Fitting a model of Raf inhibition
Next, we demonstrate usage of a combination of qualitative and quantitative data for parameter identification (which we will also refer to as finding a fit to the data) for a simple biological model. We use synthetic data to parameterize a model, originally described in Kholodenko et al.^{16}, for the dimerization of the protein kinase Raf and the inhibition of Raf by a kinase inhibitor. This model has relevance for cancer treatment^{17,18}. We show that qualitative data can be used to improve confidence limits on the parameter values.
We consider the model shown in Fig. 2a. Raf (R) is able to dimerize, and each Raf monomer is able to bind an inhibitor (I). The model parameters consist of six equilibrium constants, denoted K_{1} through K_{6}. Note that these six parameters are not independent. By detailed balance, K_{4} = K_{1}K_{3}/K_{2}, and K_{6} = K_{4}K_{5}/K_{2} = \(K_1K_3K_5{\mathrm{/}}K_2^2\), leaving four independent model parameters.
For the purposes of this example, we assume that K_{1} and K_{2} are known. K_{1} could be obtained by studying the dimerization of Raf in the absence of inhibitor, and K_{2} could be obtained by studying inhibitor binding to a dimerizationincompetent Raf mutant. Our problem of interest, therefore, is solving for the parameters K_{3} and K_{5}.
The model has six population variables, which we denote as R, I, RR, RI, RIR, and RIRI. It is also useful to consider the total abundance of Raf, R_{tot} = R + RI + 2(RR + RIR + RIRI). Two population variables, e.g. R_{tot} and I, must be specified to define the entire system state given the equilibrium constants.
To test the capabilities of constrained optimization with this model, we generated synthetic datasets with the ground truth parameter values K_{1} = 0.04 μM^{−1}, K_{2} = 20 μM^{−1}, K_{3} = 4000 μM^{−1}, and K_{5} = 0.1 μM^{−1}. We assume a constant, known R_{tot} concentration of 50 μM.
An experiment yielding quantitative data would be to measure a binding curve: measure the free inhibitor concentration I versus receptor occupancy \(\bar Y\) (Fig. 2b). Here we define \(\bar Y\) as the fraction of Raf molecules bound to inhibitor, \(\bar Y\) = (RI + RIR + 2RIRI)/R_{tot}. A curve similar to this has been measured for EGF and the EGF receptor^{19}.
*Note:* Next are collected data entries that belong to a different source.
(* ===== verification/Effects.v ===== *)
(** * State and early returns

    The monad of the request handlers: a computation changes a state of type
    [S] and ends with a value, or returns early with a response of type [R]
    ([return] and [?] in the source).  [keeps f m] says that [m] leaves the part
    [f] of the state alone, [refuses_with P m] that its early returns satisfy
    [P], [ensures Q m] that its values do. *)

From stdpp Require Import base list.
From S2P Require Import Prelude.

Definition MR (S R A : Type) : Type := S → S * result A R.

Section effects.
Context {S : Type}.

Definition ret {R A} (a : A) : MR S R A := fun s => (s, Ok a).
Definition early {R A} (r : R) : MR S R A := fun s => (s, Err r).
Definition bind {R A C} (m : MR S R A) (k : A → MR S R C) : MR S R C :=
  fun s => match m s with (s, Ok a) => k a s | (s, Err r) => (s, Err r) end.
Definition gets {R A} (f : S → A) : MR S R A := fun s => (s, Ok (f s)).
Definition modify {R} (f : S → S) : MR S R unit := fun s => (f s, Ok tt).
Definition lift {R A} (r : result A R) : MR S R A := fun s => (s, r).
Definition map_err {R R' A} (f : R → R') (m : MR S R A) : MR S R' A :=
  fun s => let '(s, r) := m s in (s, match r with Ok a => Ok a | Err e => Err (f e) end).
(** Answer [r] unless the test holds. *)
Definition guard {R} (b : bool) (r : R) : MR S R unit := if b then ret tt else early r.
(** The response of a handler, from an early return or its end. *)
Definition respond {R} (m : MR S R R) (s : S) : S * R :=
  let '(s, r) := m s in (s, match r with Ok x => x | Err x => x end).
(** [m] on a part of a larger state. *)
Definition zoom {T R A} (get : T → S) (set : S → T → T) (m : MR S R A) : MR T R A :=
  fun t => let '(s, r) := m (get t) in (set s t, r).
End effects.

Declare Scope handler_scope.
Delimit Scope handler_scope with handler.
Notation "'let!' x ':=' m 'in' k" := (bind m (fun x => k))
  (at level 200, x pattern, m at level 200, k at level 200, right associativity) : handler_scope.
Notation "m ';!' k" := (bind m (fun _ => k)) (at level 199, right associativity) : handler_scope.

Section reasoning.
Context {S : Type}.
Implicit Types s : S.

Lemma bind_inv {R A C} (m : MR S R A) (k : A → MR S R C) s s' r :
  bind m k s = (s', r) →
  (∃ a s1, m s = (s1, Ok a) ∧ k a s1 = (s', r)) ∨ (∃ e, m s = (s', Err e) ∧ r = Err e).
Proof. unfold bind. destruct (m s) as [s1 [a|e]]; [left; eauto | intros [= <- <-]; right; eauto]. Qed.

Lemma bind_ok {R A C} (m : MR S R A) (k : A → MR S R C) s s' x :
  bind m k s = (s', Ok x) → ∃ a s1, m s = (s1, Ok a) ∧ k a s1 = (s', Ok x).
Proof. intros [H | (e & _ & [=])]%bind_inv. exact H. Qed.

Lemma guard_ok {R} b (resp : R) s s' x : guard b resp s = (s', Ok x) → b = true ∧ s' = s.
Proof. unfold guard. destruct b; [intros [= <- _]; done | done]. Qed.

(** *** What a handler leaves alone *)

(** [m] leaves the part [f] of the state as it is, whatever it answers. *)
Definition keeps {R A X} (f : S → X) (m : MR S R A) : Prop := ∀ s, f (m s).1 = f s.

Lemma keeps_bind {R A C X} (f : S → X) (m : MR S R A) (k : A → MR S R C) :
  keeps f m → (∀ a, keeps f (k a)) → keeps f (bind m k).
Proof.
  intros Hm Hk s. unfold bind. specialize (Hm s). destruct (m s) as [s1 [a|e]]; simpl in *; [by rewrite Hk | done].
Qed.
Lemma keeps_ret {R A X} (f : S → X) (a : A) : keeps f (ret (R := R) a).
Proof. done. Qed.
Lemma keeps_early {R A X} (f : S → X) (r : R) : keeps f (early (A := A) r).
Proof. done. Qed.
Lemma keeps_gets {R A X} (f : S → X) (g : S → A) : keeps f (gets (R := R) g).
Proof. done. Qed.
Lemma keeps_lift {R A X} (f : S → X) (r : result A R) : keeps f (lift r).
Proof. done. Qed.
Lemma keeps_guard {R X} (f : S → X) b (r : R) : keeps f (guard b r).
Proof. unfold guard. by destruct b. Qed.
Lemma keeps_modify {R X} (f : S → X) g : (∀ s, f (g s) = f s) → keeps f (modify (R := R) g).
Proof. intros Hg s. apply Hg. Qed.
Lemma keeps_map_err {R R' A X} (f : S → X) (g : R → R') (m : MR S R A) : keeps f m → keeps f (map_err g m).
Proof. intros Hm s. unfold map_err. specialize (Hm s). by destruct (m s). Qed.

Lemma keeps_run {R A X} (f : S → X) (m : MR S R A) s s' r : keeps f m → m s = (s', r) → f s' = f s.
Proof. intros Hk Hm. specialize (Hk s). by rewrite Hm in Hk. Qed.

(** [m] keeps the invariant [I], whatever it answers. *)
Definition maintains {R A} (I : S → Prop) (m : MR S R A) : Prop := ∀ s, I s → I (m s).1.

Lemma maintains_keeps {R A X} (I : X → Prop) (f : S → X) (m : MR S R A) :
  keeps f m → maintains (fun s => I (f s)) m.
Proof. intros Hm s. by rewrite Hm. Qed.
Lemma maintains_bind {R A C} I (m : MR S R A) (k : A → MR S R C) :
  maintains I m → (∀ a, maintains I (k a)) → maintains I (bind m k).
Proof.
  intros Hm Hk s Hi. unfold bind. specialize (Hm s Hi). destruct (m s) as [s1 [a|e]]; simpl in *; [by apply Hk | done].
Qed.
(** A computation that starts by reading the state. *)
Lemma maintains_read {R A C} I (g : S → A) (k : A → MR S R C) :
  (∀ s, I s → I (k (g s) s).1) → maintains I (bind (gets g) k).
Proof. done. Qed.
Lemma maintains_modify {R} I g : (∀ s, I s → I (g s)) → maintains (R := R) I (modify g).
Proof. done. Qed.
Lemma maintains_map_err {R R' A} I (g : R → R') (m : MR S R A) : maintains I m → maintains I (map_err g m).
Proof. intros Hm s. unfold map_err. specialize (Hm s). by destruct (m s). Qed.

(** [m] leaves [f] as it is, unless the state it ends in satisfies [P]. *)
Definition unless {R A X} (f : S → X) (P : S → Prop) (m : MR S R A) (s : S) : Prop :=
  ∀ s' r, m s = (s', r) → f s' = f s ∨ P s'.

Lemma unless_keeps {R A X} (f : S → X) P (m : MR S R A) s : keeps f m → unless f P m s.
Proof. intros Hm s' r Hr. left. by eapply keeps_run. Qed.
Lemma unless_bind {R A C X} (f : S → X) P (m : MR S R A) (k : A → MR S R C) s :
  keeps f m → (∀ a s1, m s = (s1, Ok a) → unless f P (k a) s1) → unless f P (bind m k) s.
Proof.
  intros Hm Hk s' r [(a & s1 & Ha & Hr) | (e & He & _)]%bind_inv; [| left; by eapply keeps_run].
  destruct (Hk _ _ Ha _ _ Hr) as [E | Hp]; [| by right]. left. rewrite E. by eapply keeps_run.
Qed.
Lemma unless_after {R A X Y} (f : S → X) (g : S → Y) (P : S → Prop) (m : MR S R A) s :
  keeps g m → (∀ s', g s' = g s → P s') → unless f P m s.
Proof. intros Hm Hp s' r Hr. right. apply Hp. by eapply keeps_run. Qed.
Lemma unless_assoc {R A C E X} (f : S → X) P (m : MR S R A) (k : A → MR S R C) (h : C → MR S R E) s :
  unless f P (bind m (fun a => bind (k a) h)) s → unless f P (bind (bind m k) h) s.
Proof. intros Hu s' r. specialize (Hu s' r). unfold bind in *. by destruct (m s) as [s1 []]. Qed.
Lemma unless_guard {R A X} (f : S → X) P b (e : R) (k : unit → MR S R A) s :
  (b = true → unless f P (k tt) s) → unless f P (bind (guard b e) k) s.
Proof. intros Hk. destruct b; [by apply Hk | by apply unless_keeps]. Qed.
Lemma unless_respond {R X} (f : S → X) P (m : MR S R R) s :
  unless f P m s → f (respond m s).1 = f s ∨ P (respond m s).1.
Proof. intros Hm. unfold respond. destruct (m s) as [s' r] eqn:E. by apply (Hm s' r). Qed.

(** [m] as a step of a larger state. *)
Lemma unless_zoom {T R A X} (get : T → S) set (f : S → X) P (m : MR S R A) t :
  (∀ s t, get (set s t) = s) → unless f P m (get t) →
  ∀ t' r, zoom get set m t = (t', r) → f (get t') = f (get t) ∨ P (get t').
Proof. intros Hs Hu t' r. unfold zoom. destruct (m (get t)) as [s x] eqn:E. intros [= <- _]. rewrite Hs. eauto. Qed.

(** *** What its early returns and its values are *)

Definition refuses_with {R A} (P : R → Prop) (m : MR S R A) : Prop :=
  ∀ s s' e, m s = (s', Err e) → P e.
Definition ensures {R A} (Q : A → Prop) (m : MR S R A) : Prop :=
  ∀ s s' a, m s = (s', Ok a) → Q a.

Lemma refuses_bind {R A C} P (m : MR S R A) (k : A → MR S R C) :
  refuses_with P m → (∀ a, refuses_with P (k a)) → refuses_with P (bind m k).
Proof.
  intros Hm Hk s s' e. unfold bind. destruct (m s) as [s1 [a|e']] eqn:E; [apply Hk |].
  intros [= <- <-]. by eapply Hm.
Qed.
Lemma refuses_ret {R A} P (a : A) : refuses_with (R := R) P (ret a).
Proof. done. Qed.
Lemma refuses_early {R A} P (r : R) : P r → refuses_with P (early (A := A) r).
Proof. intros Hr s s' e [= <- <-]. done. Qed.
Lemma refuses_gets {R A} P (g : S → A) : refuses_with (R := R) P (gets g).
Proof. done. Qed.
Lemma refuses_modify {R} P g : refuses_with (R := R) P (modify g).
Proof. done. Qed.
Lemma refuses_lift {R A} P (r : result A R) : (∀ e, r = Err e → P e) → refuses_with P (lift r).
Proof. intros Hr s s' e [= <- ->]. by apply Hr. Qed.
Lemma refuses_map_err {R R' A} (f : R → R') P (m : MR S R A) :
  (∀ e, P (f e)) → refuses_with P (map_err f m).
Proof. intros Hf s s' e. unfold map_err. destruct (m s) as [s1 []]; [done |]. intros [= <- <-]. apply Hf. Qed.
Lemma refuses_guard {R} P b (r : R) : P r → refuses_with P (guard b r).
Proof. unfold guard. destruct b; [done |]. apply refuses_early. Qed.

Lemma ensures_bind {R A C} Q (m : MR S R A) (k : A → MR S R C) :
  (∀ a, ensures Q (k a)) → ensures Q (bind m k).
Proof. intros Hk s s' c (a & s1 & _ & Hc)%bind_ok. by eapply Hk. Qed.
Lemma ensures_ret {R A} (Q : A → Prop) (a : A) : Q a → ensures (R := R) Q (ret a).
Proof. intros Hq s s' x [= _ <-]. done. Qed.
Lemma ensures_early {R A} (Q : A → Prop) (r : R) : ensures Q (early r).
Proof. done. Qed.
End reasoning.

Lemma keeps_zoom {S T R A X} (get : T → S) set (f : T → X) (m : MR S R A) :
  (∀ s t, f (set s t) = f t) → keeps f (zoom get set m).
Proof. intros Hf t. unfold zoom. destruct (m _). apply Hf. Qed.

#[export] Hint Resolve keeps_ret keeps_early keeps_gets keeps_lift keeps_guard
  refuses_ret refuses_early refuses_gets refuses_modify refuses_guard ensures_early : blossom.
(* ===== verification/Protocol.v ===== *)
(** * Protocol types and encodings ([src/src/protocol.rs])

    NIP-01 events, blob descriptors, the base64url codec of the authorization
    header and SHA-256 over a buffer and over a stream.  The crates the file
    calls (sha2, hex, serde_json) are the fields of [Crates]; what is relied on
    of them is stated in [CratesLaws]. *)

From Stdlib Require Import ZArith Lia Ascii String.
From Stdlib Require Import Strings.Byte.
From stdpp Require Import base list gmap strings numbers.
From S2P Require Import Prelude.

Open Scope string_scope.
Open Scope Z_scope.

(** ** Data *)

(** [NostrEvent]. *)
Record NostrEvent := mkEvent {
  ev_id : string;
  ev_pubkey : string;
  ev_created_at : Z;
  ev_kind : Z;
  ev_tags : list (list string);
  ev_content : string;
  ev_sig : string
}.

(** [BlobDescriptor]. *)
Record BlobDescriptor := mkDescriptor {
  d_sha256 : string;
  d_size : Z;
  d_content_type : option string;
  d_url : option string;
  d_uploaded : option Z
}.

(** A [serde_json::Value]: the bodies the handlers answer with. *)
Inductive json :=
| JNull
| JBool (b : bool)
| JNum (n : Z)
| JStr (s : string)
| JArr (l : list json)
| JObj (fields : list (string * json)).

(** ** External crates *)

Class Crates : Type := {
  (** sha2: [Sha256::new], [update], [finalize]. *)
  hasher : Type;
  hasher_new : hasher;
  hasher_update : hasher → list byte → hasher;
  hasher_finalize : hasher → list byte;
  (** hex: [hex::encode], [hex::decode]. *)
  hex_encode : list byte → string;
  hex_decode : string → option (list byte);
  (** serde_json: the NIP-01 tuple [(0, pubkey, created_at, kind, tags, content)]
      to bytes, and a [NostrEvent] to and from JSON. *)
  json_event_tuple : string → Z → Z → list (list string) → string → list byte;
  event_to_json : NostrEvent → string;
  event_from_json : list byte → option NostrEvent;
  (** secp256k1: BIP-340 verification of a signature (64 bytes) of a message
      (32 bytes) under an x-only key (32 bytes); [false] also when the key
      bytes are not a point of the curve. *)
  schnorr_verify : list byte → list byte → list byte → bool
}.

Class CratesLaws `{Crates} : Prop := {
  (** Feeding a hasher in pieces is feeding it the concatenation. *)
  hasher_update_app : ∀ h a b,
    hasher_update (hasher_update h a) b = hasher_update h (a ++ b)%list;
  hasher_update_nil : ∀ h, hasher_update h [] = h;
  (** A SHA-256 digest is 32 bytes. *)
  hasher_finalize_length : ∀ h, length (hasher_finalize h) = 32%nat;
  (** Hex output is two lower-case digits a byte and is decoded by [hex::decode]. *)
  hex_encode_lower : ∀ l, str_all is_lower_hex (hex_encode l) = true;
  hex_encode_length : ∀ l, String.length (hex_encode l) = (2 * length l)%nat;
  hex_decode_encode : ∀ l, hex_decode (hex_encode l) = Some l;
  (** A serialized event parses to itself. *)
  event_json_roundtrip : ∀ e, event_from_json (as_bytes (event_to_json e)) = Some e
}.

Section protocol.
Context `{Crates}.

(** [sha256_hex]. *)
Definition sha256_hex (data : list byte) : string :=
  let hasher := hasher_update hasher_new data in
  hex_encode (hasher_finalize hasher).

(** [compute_event_id]. *)
Definition compute_event_id (pubkey : string) (created_at kind : Z)
    (tags : list (list string)) (content : string) : list byte :=
  let serialized := json_event_tuple pubkey created_at kind tags content in
  hasher_finalize (hasher_update hasher_new serialized).

(** ** Streaming hash

    A reader yields the results of its [read] calls: [Ok n] bytes or an I/O
    error; [Ok] of no bytes is the end of the stream.  A reader that has
    nothing more to say is at its end. *)
Definition reader := list (result (list byte) string).

(** [STREAM_CHUNK_SIZE]. *)
Definition STREAM_CHUNK_SIZE : Z := 256 * 1024.

(** The loop of [sha256_stream]. *)
Fixpoint sha256_stream_loop (rd : reader) (h : hasher) (total : Z) : result (string * Z) string :=
  match rd with
  | [] => Ok (hex_encode (hasher_finalize h), total)
  | Err e :: _ => Err e
  | Ok [] :: _ => Ok (hex_encode (hasher_finalize h), total)
  | Ok buf :: rd' => sha256_stream_loop rd' (hasher_update h buf) (total + vec_len buf)
  end.

(** [sha256_stream]. *)
Definition sha256_stream (rd : reader) : result (string * Z) string :=
  sha256_stream_loop rd hasher_new 0.
End protocol.

(** ** base64url *)

Definition CHARS : list ascii :=
  chars "ABCDEFGHIJKLMNOPQRSTUVWXYZabcdefghijklmnopqrstuvwxyz0123456789+/".

Definition enc_char (i : Z) : ascii := nth (Z.to_nat i) CHARS "000"%char.

(** [slice::chunks]. *)
Fixpoint chunks3 {A} (l : list A) : list (list A) :=
  match l with
  | a :: b :: c :: r => [a; b; c] :: chunks3 r
  | [] => []
  | l => [l]
  end.
Fixpoint chunks4 {A} (l : list A) : list (list A) :=
  match l with
  | a :: b :: c :: d :: r => [a; b; c; d] :: chunks4 r
  | [] => []
  | l => [l]
  end.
We consider a second experiment that yields only qualitative data, in which we measure free inhibitor concentration I versus the overall Raf activity. We assume that the active Raf species are the uninhibited dimers RR and RIR.
We define A = RR + RIR as a quantity proportional to Raf activity, but suppose that the experiment can only detect whether the activity is higher (+), lower (−), or within error (0) of the basal value of A with no inhibitor (Fig. 2c). Note that a small concentration of inhibitor unintuitively causes an increase in Raf activity by increasing the concentration of the species RIR. This behavior is observed for many Raf inhibitors and poses a challenge for therapeutic applications^{18}.
We combine the quantitative and qualitative datasets by the method introduced in the previous section. Here, we are solving for the parameters x = (K_{3}, K_{5}).
For the quantitative term of the objective function f_{quant}(x) (Eq. (2)), we directly use the synthetic data in Fig. 2b. For the qualitative term f_{qual}(x) (Eq. (3)), we note that each data point in Fig. 2c can be expressed as an equality or inequality constraint on the value of A at the particular value of I given x = (K_{3}, K_{5}), which we will write as A(I, x). Namely, for a “−” data point, we have A(I, x) < A(0), and an analogous constraint holds for a “+” point. For a “0” point, we have \(\left {A(I,{\bf{x}})  A(0)} \right < \epsilon\), where \(\epsilon\) is the tolerance (we used \(\epsilon = 1.5\) in this example). Note that A(0), the value of A with no inhibitor, is a known constant computed from K_{1}. Each constraint is then converted to the form g_{i}(x) < 0 for use in Eq. (3) (e.g., for a “−” point at inhibitor concentration I_{i}, we have A(I_{i}, x) − A(0) < 0).
We must choose the penalty constants C_{i} in Eq. (3) based on our confidence in the qualitative data—a larger C_{i} gives the qualitative data more weight compared to the quantitative data. We handselected a value of C_{i} = 0.03 for all i, to give roughly equal contributions from the qualitative and quantitative datasets (i.e., such that the blue and orange curves in Fig. 2d, e can be plotted using the same scale). Note that giving equal contributions to both datasets is an arbitrary choice for illustration—with real experimental data, the modeler may choose to give unequal weights based on the relative importance/credibility of the datasets.
We minimized f_{tot}(x) by differential evolution, and found bestfit parameters of K_{3} = 5100 μM^{−1} and K_{5} = 0.060 μM^{−1}, which are reasonably close to the ground truth.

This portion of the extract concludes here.